The origin of the taming of wild into domestic animals is one of the most difficult problems of economic history. What was its aim? The use that we make of domestic animals? Certainly not, for adaptability thereto could only gradually be imparted to the animals and could not be foreseen; it could not be anticipated that the cow and the goat would ever give more milk than their young needed, and that beyond the time of lactation; nor could it be anticipated that sheep not woolly by nature would develop a fleece. Even for us it would be too uneconomical to breed such a powerful animal and such a large consumer of fodder as the ox merely for a supply of meat; and besides beef is not readily eaten in Central Asia. Moreover the wild ox is entirely unsuitable for draught, for it is one of the shyest as well as strongest and most dangerous of animals. And it should be specially emphasised that a long step lies between taming individual animals and domesticating them, for as a rule wild animals, however well tamed, do not breed in captivity.
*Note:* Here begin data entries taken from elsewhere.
(** X20. Once [serverTsDelta] is not zero it is never measured again: no
    sequence of [ServerTs] and [GetExchangeInfo] calls changes it, whatever
    the server answers, and [ServerTs] is then the local clock plus the
    offset without a request to the server (so its answer, an error
    included, plays no part). *)
Theorem X20_serverTsDelta_is_measured_once (delta : Z) :
  delta <> 0%Z ->
  (forall cs, calls LogPanic_returns cs delta = Done delta)
  /\ (forall resp now1 now2,
         ServerTs LogPanic_returns resp now1 now2 delta
         = Done (int64 (now2 + delta), delta)).
Proof.
  intros Hne.
  assert (Hts : forall resp now1 now2,
             ServerTs LogPanic_returns resp now1 now2 delta
             = Done (int64 (now2 + delta), delta)).
  { intros. unfold ServerTs. by rewrite bool_decide_eq_false_2. }
  split; [|done].
  induction cs as [|c cs IH]; simpl; [done|].
  destruct c as [resp now1 now2|resp now]; simpl.
  - by rewrite Hts.
  - unfold GetExchangeInfo_sync. destruct resp; [|done].
    by rewrite bool_decide_eq_false_2.
Qed.

(** X21. The first [ServerTs] call, on an answer [sts] of the server other
    than zero and with clocks in the [int64] range, stores the offset
    [sts - now1] and returns the server time advanced by the local time
    that has passed since the first reading of the clock.  Zero doubles as
    "not measured": when the server's clock equals the local one the
    stored offset is zero again, and the next call asks the server
    again. *)
Theorem X21_ServerTs_first_call (sts now1 now2 : Z) :
  sts <> 0%Z ->
  (- 2 ^ 63 <= sts - now1 < 2 ^ 63)%Z ->
  (- 2 ^ 63 <= now2 + (sts - now1) < 2 ^ 63)%Z ->
  ServerTs LogPanic_returns (Some sts) now1 now2 0
  = Done ((sts + (now2 - now1))%Z, (sts - now1)%Z)
  /\ (sts = now1 ->
      ServerTs LogPanic_returns (Some sts) now1 now2 0 = Done (now2, 0%Z)).
Proof.
  intros Hne Hd Hr.
  assert (Hfirst : ServerTs LogPanic_returns (Some sts) now1 now2 0
                   = Done ((sts + (now2 - now1))%Z, (sts - now1)%Z)).
  { unfold ServerTs. simpl. rewrite bool_decide_eq_true_2 by done.
    rewrite (int64_small (sts - now1)) by done.
    rewrite int64_small by done. do 2 f_equal. lia. }
  split; [done|]. intros ->. rewrite Hfirst. do 2 f_equal; lia.
Qed.

End ApiFacts.

(* ===================================================================== *)
(** * The further facts at concrete inputs                                *)
(* ===================================================================== *)

Section MoreInstances.

Import binance Examples.

Lemma X1_witness :
  let w := world0 false true true false in
  errorlock (trader w) = false
  /\ (UnreadyReason w = "" <-> Ready w = true).
Proof.
  intros w. split; [reflexivity|].
  apply (X1_UnreadyReason_empty_iff_Ready w); [reflexivity|].
  intros _. vm_compute. discriminate.
Defined.

Lemma X2_witness :
  let w := world0 true true true false in
  let r := MakeOrder (H := package0) (NewFromInt 100) 1 OrderDir_Buy
                     false false "test" "strategy" w in
  Ready w = true
  /\ trace r.2 = trace w ++ [Go "cid-1"].
Proof.
  intros w r.
  assert (Hready : Ready w = true) by reflexivity.
  assert (Hinit : SpotOrder_Init (Package := package0) w (NewFromInt 100) 1
                    OrderDir_Buy false "test"
                  = Some (mkSpotOrder "cid-1" OrderDir_Buy (NewFromInt 100) 1
                                      false "test" false []))
    by reflexivity.
  split; [exact Hready|].
  pose proof (X2_MakeOrder_registers (Package0 := package0) (NewFromInt 100) 1
                OrderDir_Buy false false "test" "strategy" w _ Hready Hinit) as H.
  apply H.
Defined.

Lemma X3_witness :
  let w := world0 true true true false in
  Ready w = true
  /\ MakeOrder (H := package_reject) (NewFromInt 100) 1 OrderDir_Buy
               false false "test" "strategy" w = (None, w).
Proof.
  intros w.
  assert (Hready : Ready w = true) by reflexivity.
  split; [exact Hready|].
  apply (X3_MakeOrder_rejected_by_Init (Package0 := package_reject));
    [exact Hready | reflexivity].
Defined.

Lemma X5_witness :
  finished (trader sweep_world) = false
  /\ (order "b" false ∈ Orders (sweep sweep_world)
      <-> order "b" false ∈ Orders sweep_world /\ Finished (order "b" false) = false).
Proof.
  assert (Hrun : finished (trader sweep_world) = false) by reflexivity.
  split; [exact Hrun|].
  apply (X5_Orders_after_sweep sweep_world (order "b" false) Hrun).
Defined.

Lemma X7_witness :
  let w := world0 true true true false in
  orders (trader w) !! ClientOrderID unknown_snapshot = None
  /\ onOrderSnapshot (H := package0) 7 unknown_snapshot w = Returned w.
Proof.
  intros w.
  assert (Hnone : orders (trader w) !! ClientOrderID unknown_snapshot = None)
    by reflexivity.
  split; [exact Hnone|].
  apply (X7_snapshot_for_unknown_order_is_dropped (Package0 := package0)
           7 unknown_snapshot w Hnone).
  right. reflexivity.
Defined.

Lemma X8_witness :
  let r := onOrderSnapshot (H := package0) 7 snapshot_b sweep_world in
  dom (orders (trader (world_of r))) = dom (orders (trader sweep_world)).
Proof.
  intros r.
  assert (Hquiet : forall o,
             orders (trader sweep_world) !! ClientOrderID snapshot_b = Some o ->
             (SpotOrder_onSnapshot (Package := package0) snapshot_b o).2 = [])
    by (intros o _; reflexivity).
  apply (X8_snapshot_touches_one_order (Package0 := package0) 7 snapshot_b
           sweep_world Hquiet).
Defined.

Lemma X9_witness :
  let w := world0 true true true false in
  Forall (fun e => foreign (stratergyId (trader w)) e = false) quiet_day
  /\ errorlock (trader (run (H := package0) quiet_day w)) = false.
Proof.
  intros w.
  assert (Hall : Forall (fun e => foreign (stratergyId (trader w)) e = false)
                        quiet_day)
    by (repeat constructor).
  split; [exact Hall|].
  apply (X9_only_foreign_snapshots_lock (Package0 := package0) quiet_day w Hall).
Defined.

Lemma X12_witness :
  let m := okexv5.FutureMarket.feeds number_on_grid fresh_swap swap_feeds in
  okexv5.FutureMarket.Ready m = true
  /\ exists s b,
      okexv5.FutureMarket.lastPriceLimit swap_feeds = Some (s, b)
      /\ okexv5.FutureMarket.minSellPrice m = s
      /\ okexv5.FutureMarket.maxBuyPrice m = b.
Proof.
  intros m.
  assert (Hready : okexv5.FutureMarket.Ready m = true) by reflexivity.
  split; [exact Hready|].
  apply (X12_Ready_needs_every_feed number_on_grid
           (okexv5.mkCommonMarket "BTC-USDT-SWAP" true) "BTC-USDT-SWAP"
           okexv5.FutureMarket.zero swap_feeds Hready).
Defined.

Lemma X13_witness :
  let m := okexv5.FutureMarket.feeds number_on_grid
             (okexv5.FutureMarket.Init (okexv5.mkCommonMarket "BTC-USD-240329" true)
                "BTC-USD-240329" okexv5.FutureMarket.zero)
             future_feeds in
  okexv5.FutureMarket.Contains "BTC-USD-240329" "SWAP" = false
  /\ okexv5.FutureMarket.fundingFeeOK m = true.
Proof.
  intros m.
  assert (Hswap : okexv5.FutureMarket.Contains "BTC-USD-240329" "SWAP" = false)
    by reflexivity.
  split; [exact Hswap|].
  apply (X13_dated_future_needs_no_funding number_on_grid
           (okexv5.mkCommonMarket "BTC-USD-240329" true) "BTC-USD-240329"
           okexv5.FutureMarket.zero future_feeds Hswap).
  repeat constructor.
Defined.

Lemma X14_witness :
  let m := okexv5.FutureMarket.feeds number_on_grid fresh_swap swap_feeds in
  okexv5.FutureMarket.Ready m = true
  /\ exists s b,
      okexv5.FutureMarket.lastPriceLimit swap_feeds = Some (s, b)
      /\ okexv5.FutureMarket.AlignPrice on_grid m (NewFromInt 500) OrderDir_Buy false
         <= b
      /\ s <= okexv5.FutureMarket.AlignPrice on_grid m (NewFromInt 5)
                OrderDir_Sell false.
Proof.
  intros m.
  assert (Hready : okexv5.FutureMarket.Ready m = true) by reflexivity.
  split; [exact Hready|].
  destruct (X14_ready_market_aligns_within_latest_limits number_on_grid on_grid
              (okexv5.mkCommonMarket "BTC-USDT-SWAP" true) "BTC-USDT-SWAP"
              okexv5.FutureMarket.zero swap_feeds (NewFromInt 500) false Hready)
    as (s & b & Hlast & Hbuy & _).
  destruct (X14_ready_market_aligns_within_latest_limits number_on_grid on_grid
              (okexv5.mkCommonMarket "BTC-USDT-SWAP" true) "BTC-USDT-SWAP"
              okexv5.FutureMarket.zero swap_feeds (NewFromInt 5) false Hready)
    as (s' & b' & Hlast' & _ & Hsell).
  exists s, b. split; [exact Hlast|]. split; [exact Hbuy|].
  rewrite Hlast in Hlast'. injection Hlast' as <- <-. exact Hsell.
Defined.

Lemma X15_witness :
  let m := okexv5.FutureMarket.priceLimitCallback (NewFromInt 90) (NewFromInt 110)
             fresh_swap in
  okexv5.FutureMarket.AlignPrice on_grid
    (okexv5.FutureMarket.feeds number_on_grid m
       [okexv5.FutureMarket.PriceLimitTimeout; okexv5.FutureMarket.MarkPriceTimeout])
    (NewFromInt 120) OrderDir_Buy false
  = okexv5.FutureMarket.AlignPrice on_grid m (NewFromInt 120) OrderDir_Buy false.
Proof.
  intros m.
  apply (X15_stale_limits_stay_in_use number_on_grid on_grid m
           [okexv5.FutureMarket.PriceLimitTimeout;
            okexv5.FutureMarket.MarkPriceTimeout]).
  repeat constructor.
Defined.

Lemma X17_witness :
  let o := okexv5.ContractOrder.mk
             (okexv5.ContractOrder.mkCommonOrder "cid-1" "close" OrderDir_Sell
                (NewFromInt 5) true true)
             flat_trader in
  okexv5.ContractOrder.getPosSide "long_short_mode" o = "long".
Proof.
  intros o.
  apply (X17_reduceOnly_never_opens "long_short_mode" o); reflexivity.
Defined.

Lemma X20_witness :
  binancespotapi.calls true
    [binancespotapi.CallGetExchangeInfo (Some 1700000000000%Z) 1700000000500%Z;
     binancespotapi.CallServerTs None 1700000001000%Z 1700000001001%Z] 250%Z
  = binancespotapi.Done 250%Z.
Proof.
  assert (Hne : 250%Z <> 0%Z) by discriminate.
  destruct (X20_serverTsDelta_is_measured_once true 250%Z Hne) as [H _].
  apply H.
Defined.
Consequently the domestication was not produced simply by taming or for economic ends. It is the great service of Eduard Halm to have laid down the theory that the domestication — involuntary and unforeseen — was the result of forcing for religious purposes certain favourite animals of certain divinities into reservations where they remained reproductive, and at the same time gradually lost their original wildness through peaceful contact with man. The beasts of sacrifice were taken from these enclosures. Thus originated the castrated ox which quietly let itself be yoked before the sacred car; and by systematic milking for sacrificial purposes the milk-secretion of the cow and the goat was gradually increased. Lastly, when man perceived what he had gained from the animals, he turned to his own use the peculiarities thus produced by enclosure and gradual domestication.
In general, cattle-rearing is unknown to the severest kind of nomadism. The ox soon dies of thirst, and it has not sufficient endurance or speed for the enormous wanderings; its flesh has little value in the steppe. The animals actually employed for rearing and food are consequently the sheep, and to a less extent the goat as leader of the sheep flocks, the horse, and here and there the ass; also, in a smaller number, the two-humped camel (in Turan the one-humped dromedary as well) as a beast of burden. Where the district admits of it, and long wanderings are not necessary (e.g. in Mongolia, in the Pamir, in the Amu delta, in South Russia, etc.), the Altaian has engaged in cattle-breeding from the remotest times.
A wealthy Mongolian possesses as many as 20,000 horses and still more sheep. Rich Kirghiz sometimes have hundreds of camels, thousands of horses, tens of thousands of sheep. The minimum for a Kirghiz family of five is 5 oxen, 28 sheep, and 15 horses. Some have fewer sheep, but the number of horses cannot sink below 15, for a stud of mares, with their foals, is indispensable for the production of kumiz.